Характерно, что одно из наиболее ярких обличений способов распространения цивилизации белых Ирвинг исключил из последующих изданий «Истории». Общая картина получалась столь неприглядной, что стареющему писателю она показалась чересчур резкой: «Благодаря общению с белыми индейцы что ни день обнаруживали удивительные успехи. Они стали пить ром и заниматься торговлей. Они научились обманывать, лгать, сквернословить, играть в азартные игры, ссориться, перерезать друг другу горло, – короче говоря, преуспели во всем, чему первоначально были обязаны своим превосходством их христианские гости. Индейцы обнаружили такие изумительные способности к приобретению этих достоинств, что по прошествии столетия, если бы им удалось так долго выдержать непреодолимые последствия цивилизации, они, несомненно, сравнялись бы в знаниях, утонченности, мошенничестве и распутстве с самыми просвещенными, цивилизованными и правоверными народами Европы» (I, V). Все это рассуждение отсутствует в поздних изданиях книги Ирвинга.
Молодой Ирвинг задолго до великого американского сатирика Марка Твена высмеял высадку у Плимутского камня отцов-пилигримов, прибывших первыми в Новую Англию и бросившихся сначала на колени перед богом, а затем на дикарей. «Ваши предки ободрали его живьем, и я остался сиротой»,[535] – гневно обратился Марк Твен к потомкам почитаемых в Америке отцов-пилигримов, напоминая о трагической судьбе американского индейца. Ирвинг столь же резко высмеивал расистские рассуждения по поводу цвета кожи у индейцев: «Обладать кожей медного цвета – это все равно, что быть негром; а негры – черные, а черный цвет, – говорили благочестивые отцы, набожно осеняя себя крестным знамением, – это цвет дьявола!» (I, V). Природа комического в «Истории Нью-Йорка» связана с раблезианской и стернианской традициями, оживающими на лучших страницах книги Ирвинга.
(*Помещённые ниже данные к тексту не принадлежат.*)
Lemma citation_match_inv s ps :
  match_here (atoms citationRegex) s = Some ps ->
  exists number rest,
    ps = [[Cls.lbracket]; number; [Cls.rbracket]] /\
    s = marker number ++ rest /\ is_number number.
Proof.
  intros H. unfold citationRegex in H. cbn [atoms] in H.
  apply match_here_cons in H as (w1 & ps1 & s1 & -> & -> & (c1 & -> & P1) & H).
  apply match_here_cons in H as (w2 & ps2 & s2 & -> & -> & (Hne & Hd) & H).
  apply match_here_cons in H as (w3 & ps3 & s3 & -> & -> & (c3 & -> & P3) & H).
  simpl in H. inversion H; subst.
  apply lit_true in P1, P3. subst.
  exists w2, s3. repeat split; auto.
  unfold marker. simpl. now rewrite <- app_assoc.
Qed.

Lemma bold_match_inv s ps :
  match_here (atoms boldRegex) s = Some ps ->
  exists boldText colon rest,
    ps = [[Cls.star]; [Cls.star]; boldText; [Cls.star]; [Cls.star]; colon] /\
    s = Cls.star :: Cls.star :: boldText ++ Cls.star :: Cls.star :: colon ++ rest /\
    forallb Cls.dot boldText = true /\
    (colon = [] \/ colon = [Cls.colon]).
Proof.
  intros H. unfold boldRegex, lit_star in H. cbn [atoms] in H.
  apply match_here_cons in H as (w1 & ps1 & s1 & -> & -> & (c1 & -> & P1) & H).
  apply match_here_cons in H as (w2 & ps2 & s2 & -> & -> & (c2 & -> & P2) & H).
  apply match_here_cons in H as (w3 & ps3 & s3 & -> & -> & Hd & H).
  apply match_here_cons in H as (w4 & ps4 & s4 & -> & -> & (c4 & -> & P4) & H).
  apply match_here_cons in H as (w5 & ps5 & s5 & -> & -> & (c5 & -> & P5) & H).
  apply match_here_cons in H as (w6 & ps6 & s6 & -> & -> & Hc & H).
  simpl in H. inversion H; subst.
  apply lit_true in P1, P2, P4, P5. subst.
  exists w3, w6, s6. repeat split; auto.
  destruct Hc as [->|(c & -> & Pc)]; [now left|right].
  apply lit_true in Pc. now subst.
Qed.
(** The loop of [generate] over text symbols on top of the stack: two
    turns for each, one for the symbol and one for its [unwind] mark. *)
Lemma loop_texts g names : forall values stack insts out len_ tr r fuel,
Forall2 (text_symbol g) names values ->
takes_str out ->
Generate.loop g (2 * List.length names + fuel)
  (GenState.Make (map ISym names ++ stack) insts out len_) tr r
= Generate.loop g fuel
    (GenState.Make stack insts (out ++ map VStr values)
                   (len_ + String.length (fold_right String.append "" values))) tr r.
Proof.
induction names as [|n names IH]; intros values stack insts out len_ tr r fuel HF Ht.
- inversion HF; subst. simpl. rewrite app_nil_r, Nat.add_0_r. reflexivity.
- inversion HF as [|? v ? values' (s & Hs & Hk & Hnt) HF']; subst.
  replace (2 * List.length (n :: names) + fuel)
    with (S (S (2 * List.length names + fuel))) by (simpl; lia).
  remember (2 * List.length names + fuel) as X eqn:EX.
  cbn [map app Generate.loop]. unfold GenState.set_symstack.
  cbn [GenState.symstack GenState.instances GenState.output GenState.length].
  rewrite Hnt. cbn [GenState.symstack GenState.instances GenState.output GenState.length].
  rewrite (lookup_Some _ _ Hs). cbn [bind Generate.symbol_generate]. rewrite Hk.
  unfold TextSymbol.generate. rewrite append_takes_str by exact Ht.
  cbn [bind GenState.symstack GenState.instances GenState.output GenState.length].
  subst X.
  rewrite (IH values' stack insts (out ++ [VStr v]) (len_ + String.length v) tr r fuel HF')
    by (apply takes_str_app; exact Ht).
  rewrite <- app_assoc. cbn [app fold_right].
  rewrite string_length_app, Nat.add_assoc. reflexivity.
Qed.

Lemma join_str_texts values :
join_str (map VStr values) = Ok (fold_right String.append "" values).
Proof.
induction values as [|v values IH]; simpl; [reflexivity|]. rewrite IH. reflexivity.
Qed.

(** X23. A concatenation generates its children in the order they are
    written: from a symbol that is the concatenation of text symbols,
    [generate] returns their values joined in that order, and draws
    nothing from the random source. *)
Theorem concat_of_texts_generates_them_in_order :
forall (g : grammar) (fuel : nat) (start : string) (s : symbol)
       (names values : list string) (r : rng),
  Dict.get start (symtab g) = Some s ->
  kind_ s = Concat names ->
  NameSet.mem start (tracked g) = false ->
  Forall2 (text_symbol g) names values ->
  exists st',
    Generate.generate g (2 * List.length names + 4 + fuel) start r
    = Ok (VStr (fold_right String.append "" values), st', r)
    /\ GenState.output st' = map VStr values.
Proof.
intros g fuel start s names values r Hs Hk Hnt HF.
unfold Generate.generate.
replace (2 * List.length names + 4 + fuel)
  with (S (S (S (2 * List.length names + S fuel)))) by lia.
remember (S (2 * List.length names + S fuel)) as Y eqn:EY.
cbn [Generate.generate_state Generate.loop]. unfold GenState.set_symstack.
cbn [GenState.symstack GenState.instances GenState.output GenState.length].
rewrite Hnt. cbn [GenState.symstack GenState.instances GenState.output GenState.length].
rewrite (lookup_Some _ _ Hs). cbn [bind].
match goal with |- context [Generate.symbol_generate g Y ?s0 ?st0 ?r0] =>
  replace (Generate.symbol_generate g Y s0 st0 r0)
    with (Generate.symbol_generate g (S (2 * List.length names + S fuel)) s0 st0 r0)
    by (rewrite EY; reflexivity)
end.
cbn [Generate.symbol_generate]. rewrite Hk.
unfold ConcatSymbol.generate, GenState.push, GenState.set_symstack.
cbn [bind GenState.symstack GenState.instances GenState.output GenState.length].
replace Y with (2 * List.length names + S (S fuel)) by lia.
rewrite (@loop_texts g names values [IUnwind start]
           (map (fun s0 => (s0, [])) (tracked g)) [] 0 [] r (S (S fuel)) HF I).
cbn [Generate.loop]. unfold GenState.set_symstack.
cbn [bind app GenState.symstack GenState.instances GenState.output GenState.length].
unfold join_output. rewrite join_str_texts.
eexists. split; reflexivity.
Qed.

Lemma concat_of_texts_generates_them_in_order_witness :
exists st',
  Generate.generate ab_grammar (2 * List.length ["x"; "y"] + 4 + 0) "root" counting_tape
  = Ok (VStr (fold_right String.append "" ["a"; "b"]), st', counting_tape)
  /\ GenState.output st' = map VStr ["a"; "b"].
Proof.
apply (@concat_of_texts_generates_them_in_order ab_grammar 0 "root"
         (Symbol.Make "root" 1 None (Concat ["x"; "y"])) ["x"; "y"] ["a"; "b"]
         counting_tape); try reflexivity.
repeat constructor; eexists; (split; [reflexivity|split; reflexivity]).
Defined.

(** X24. The numeric arguments of a function are handed to the callable
    as numbers, in the order they are written, and generate nothing; the
    value the callable returns is appended to the output. *)
Theorem numeric_arguments_are_passed_in_order :
forall (g : grammar) (nested : GenState.t -> rng -> result (value * GenState.t * rng))
       (fname : string) (numbers : list number) (acc : list argval)
       (st : GenState.t) (r : rng),
  FuncSymbol.generate g nested fname (map ANum numbers) acc st r
  = (f <- Dict.lookup fname (funcs g) ;;
     '(v, r') <- call f (acc ++ map AVNum numbers) r ;;
     st' <- GenState.append st v ;;
     Ok (st', r')).
Proof.
intros g nested fname numbers. induction numbers as [|n numbers IH]; intros acc st r.
- cbn [map FuncSymbol.generate]. rewrite app_nil_r. reflexivity.
- cbn [map FuncSymbol.generate]. rewrite IH, <- app_assoc. reflexivity.
Qed.

(** X27. A text symbol that a reference tracks is recorded when it is
    generated: three turns of the loop of [Grammar.generate] append its
    value to the output and add that value as the newest instance of its
    name, which a later reference can replay. *)
Theorem tracked_text_is_recorded_as_an_instance :
forall (g : grammar) (fuel : nat) (this : string) (s : symbol) (v : string)
       (l : list string) (rest : list item) (insts : Dict.t (list string))
       (out : list value) (len_ : nat) (tr : list (string * nat)) (r : rng),
  Dict.get this (symtab g) = Some s ->
  kind_ s = Text v ->
  NameSet.mem this (tracked g) = true ->
  Dict.get this insts = Some l ->
  takes_str out ->
  Generate.loop g (3 + fuel) (GenState.Make (ISym this :: rest) insts out len_) tr r
  = Generate.loop g fuel
      (GenState.Make rest (Dict.set this (l ++ [v]) insts) (out ++ [VStr v])
                     (len_ + String.length v)) tr r.
Proof.
intros g fuel this s v l rest insts out len_ tr r Hs Hk Ht Hl Hout.
change (3 + fuel) with (S (S (S fuel))).
remember (S fuel) as Y eqn:EY.
cbn [Generate.loop]. unfold GenState.set_symstack.
cbn [GenState.symstack GenState.instances GenState.output GenState.length].
rewrite Ht. cbn [GenState.symstack GenState.instances GenState.output GenState.length].
rewrite (lookup_Some _ _ Hs). cbn [bind Generate.symbol_generate]. rewrite Hk.
unfold TextSymbol.generate. rewrite append_takes_str by exact Hout.
cbn [bind GenState.symstack GenState.instances GenState.output GenState.length].
subst Y. cbn [Generate.loop]. unfold GenState.set_symstack, GenState.set_instances.
cbn [GenState.symstack GenState.instances GenState.output GenState.length].
rewrite String.eqb_refl. cbn [negb].
rewrite skipn_app, skipn_all, Nat.sub_diag. cbn [skipn app join_str bind].
rewrite (lookup_Some _ _ Hl). cbn [bind].
rewrite TextFacts.string_app_nil. reflexivity.
Qed.

Lemma tracked_text_is_recorded_as_an_instance_witness :
Generate.loop ref_grammar (3 + 1) (GenState.Make [ISym "A"] [("A", [])] [] 0) [] zero_tape
= Generate.loop ref_grammar 1
    (GenState.Make [] (Dict.set "A" ([] ++ ["x"]) [("A", [])]) ([] ++ [VStr "x"])
                   (0 + String.length "x")) [] zero_tape.
Proof.
apply (@tracked_text_is_recorded_as_an_instance ref_grammar 1 "A" ref_target "x" []
         [] [("A", [])] [] 0 [] zero_tape); first [reflexivity|exact I].
Defined.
Подвиги героев Рабле нередко возникают перед умственным взором летописца Никербокера: прожорливость армии Вон-Поффенбурга сравнивается с аппетитом Пантагрюэля; большой совет Новых Нидерландов, под которым подразумевается американский конгресс, ведет нескончаемые дебаты по поводу того, как лучше спасти страну от неприятеля и в конце концов решает «защитить провинцию тем же способом, каким благородный великан Пантагрюэль защитил свою армию – прикрыв ее языком», а свою чернильницу Никербокер сопоставляет с огромной чернильницей Гаргантюа.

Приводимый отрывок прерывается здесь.